3.5. Limitations to the Proposed Approach and Future Perspectives

This study used Anodisc filters, which resulted in the omission of a fingerprint region (<1200 cm⁻¹), which could limit the detection of certain polymers. To improve the accuracy of MP analysis, the use of ATR-FTIR or Raman spectroscopy is recommended to comply in future studies for comprehensive spectral confirmation [55]. Several limitations must be acknowledged. The dataset, although representative of six WWTPs, remains relatively small, limiting generalization across seasons and hydrological conditions. In particular, the limited sample size (n = 8) constrains the statistical robustness of the correlation and regression analyses. Future investigations should therefore include a larger number of samples and repeated measurements within each WWTP type to validate and refine the TSS-based predictive relationship under varying operational and seasonal conditions. Despite these limitations, this study establishes a valuable baseline dataset for Thailand that can guide subsequent research and policymaking.

Future efforts should expand temporal coverage, integrate real-time detection tools, and investigate the fate of residual MPs in sludge and biosolids [56]. Comparative studies on advanced processes, such as MBR and electrocoagulation, are also essential to support technological upgrades in developing regions [11,57,58]. Nevertheless, this study provides an inland–island comparative dataset of MP removal in WWTPs in Thailand’s EEC, with broader implications for emerging economies facing similar urban–tourism dynamics. The results confirm that while conventional biological systems achieve moderate to high MP removal, fine particles (<300–100 μm) and buoyant polymers (PE, PP) remain persistent in effluents. These fractions may pose ecological risks [59] and highlight the inadequacy of sedimentation processes, as well as the negative impact of nutrients on complete MP retention. A key contribution lies in demonstrating TSS as a reliable predictor for MP monitoring, supported by robust regression models.

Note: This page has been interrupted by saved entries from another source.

(* ===== verification/GoStd.v ===== *)
(** * The parts of Go's standard library the modelled code calls

    Strings are byte strings ([String.string], one [ascii] per byte), as in Go.
    [int] is Go's 64-bit [int].  [strconv.Atoi], [strings.*], [net.SplitHostPort],
    [net.ParseIP] and [net/netip] are written out here; the sources of the program
    call them and rely on exactly which inputs they refuse. *)

From stdpp Require Import pretty.
From S2P Require Import Prelude.

(** ** strings *)
Module Strings.

Fixpoint str_take (n : nat) (s : string) : string :=
  match n, s with
  | S n, String c s => String c (str_take n s)
  | _, _ => EmptyString
  end.

Fixpoint str_drop (n : nat) (s : string) : string :=
  match n, s with
  | S n, String _ s => str_drop n s
  | _, _ => s
  end.

(** [strings.IndexByte]; [None] is -1. *)
Fixpoint index_byte (c : ascii) (s : string) : option nat :=
  match s with
  | EmptyString => None
  | String d s => if decide (d = c) then Some 0%nat else S <$> index_byte c s
  end.

(** [bytealg.LastIndexByteString]; [None] is -1. *)
Fixpoint last_index_byte (c : ascii) (s : string) : option nat :=
  match s with
  | EmptyString => None
  | String d s =>
      match last_index_byte c s with
      | Some i => Some (S i)
      | None => if decide (d = c) then Some 0%nat else None
      end
  end.

Definition contains_byte (c : ascii) (s : string) : bool := bool_decide (is_Some (index_byte c s)).

(** [strings.HasPrefix] and [strings.HasSuffix] for a one-byte pattern. *)
Definition has_prefix (c : ascii) (s : string) : bool :=
  match s with String d _ => bool_decide (d = c) | EmptyString => false end.
Definition has_suffix (c : ascii) (s : string) : bool :=
  match last_index_byte c s with Some i => bool_decide (S i = String.length s) | None => false end.

(** [strings.Split(s, sep)] for a one-byte separator. *)
Fixpoint split_byte (c : ascii) (s : string) : list string :=
  match s with
  | EmptyString => [EmptyString]
  | String d s =>
      if decide (d = c) then EmptyString :: split_byte c s
      else match split_byte c s with
           | h :: t => String d h :: t
           | [] => [String d EmptyString]
           end
  end.

Definition is_digit (c : ascii) : bool := (48 <=? Z.of_N (N_of_ascii c)) && (Z.of_N (N_of_ascii c) <=? 57).
Definition digit_val (c : ascii) : Z := Z.of_N (N_of_ascii c) - 48.

(** The longest prefix of digits and the rest. *)
Fixpoint span_digits (s : string) : string * string :=
  match s with
  | EmptyString => (EmptyString, EmptyString)
  | String c s' =>
      if is_digit c then let '(d, r) := span_digits s' in (String c d, r) else (EmptyString, s)
  end.

(** [[]byte(s)] *)
Fixpoint str_bytes (s : string) : list Z :=
  match s with EmptyString => [] | String c s => Z.of_N (N_of_ascii c) :: str_bytes s end.

End Strings.
Export Strings.

(** ** strconv *)
Module Strconv.

Fixpoint digits_val (acc : Z) (s : string) : option Z :=
  match s with
  | EmptyString => Some acc
  | String c s => if is_digit c then digits_val (acc * 10 + digit_val c) s else None
  end.

(** [strconv.Atoi]: an optional sign, then at least one digit and nothing else,
    with a value in the range of a 64-bit [int]; [None] is a non-nil error. *)
Definition Atoi (s : string) : option Z :=
  let '(neg, ds) :=
    match s with
    | String "-" r => (true, r)
    | String "+" r => (false, r)
    | _ => (false, s)
    end in
  match ds with
  | EmptyString => None
  | _ =>
      match digits_val 0 ds with
      | Some n =>
          let v := if neg : bool then - n else n in
          if decide (- 2 ^ 63 ≤ v < 2 ^ 63) then Some v else None
      | None => None
      end
  end.

(** [%d] of an [int]. *)
Definition Itoa (z : Z) : string := pretty z.

End Strconv.
Export Strconv.

(** ** net.SplitHostPort *)
Definition SplitHostPort (hostport : string) : option (string * string) :=
  match last_index_byte ":" hostport with
  | None => None (* missing port in address *)
  | Some i =>
      let finish (host : string) (j k : nat) :=
        if decide (is_Some (index_byte "[" (str_drop j hostport))) then None
        else if decide (is_Some (index_byte "]" (str_drop k hostport))) then None
        else Some (host, str_drop (S i) hostport) in
      if has_prefix "[" hostport then
        match index_byte "]" hostport with
        | None => None (* missing ']' in address *)
        | Some e =>
            if decide (S e = i) then finish (str_take (e - 1) (str_drop 1 hostport)) 1%nat (S e)
            else None (* missing port, or too many colons *)
        end
      else
        let host := str_take i hostport in
        if contains_byte ":" host then None else finish host 0%nat 0%nat
  end.

(** ** net.JoinHostPort *)
Definition JoinHostPort (host port : string) : string :=
  if contains_byte ":" host then "[" +:+ host +:+ "]:" +:+ port else host +:+ ":" +:+ port.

To validate this assumption and enhance predictive applicability, future studies should expand the dataset size and include site-specific calibration for model refinement.

4. Conclusions

This study provides a comparative assessment of MP occurrence and removal across full-scale WWTPs within Thailand’s EEC, offering new insights into MP behavior under tropical operating conditions. Overall, removal efficiencies exceeded 90%, although fine (<300 μm) and buoyant polymers such as PE and PP persisted in the treated effluents, underscoring the limitations of conventional sedimentation and biological processes. PE and PP collectively accounted for 58–95% of influent MPs, reflecting their ubiquity in wastewater-derived plastics. Variations in MP abundance and polymer composition among WWTPs appeared to be driven by differences in wastewater characteristics and anthropogenic activity patterns, with island systems exhibiting higher proportions of PE, likely associated with short-term tourism-related plastic use.

The observed positive correlations between MP concentrations and TSS, coupled with turbidity, suggest that these suspended-solid parameters could serve as practical and cost-effective indicators for rapid MP monitoring. The results thus support the potential integration of TSS- and turbidity-based approaches into routine WWTP monitoring to infer MP dynamics. Future studies should expand sampling coverage and temporal resolution to strengthen the reliability of these indicators and to develop locally calibrated regression frameworks for MP assessment in WWTPs.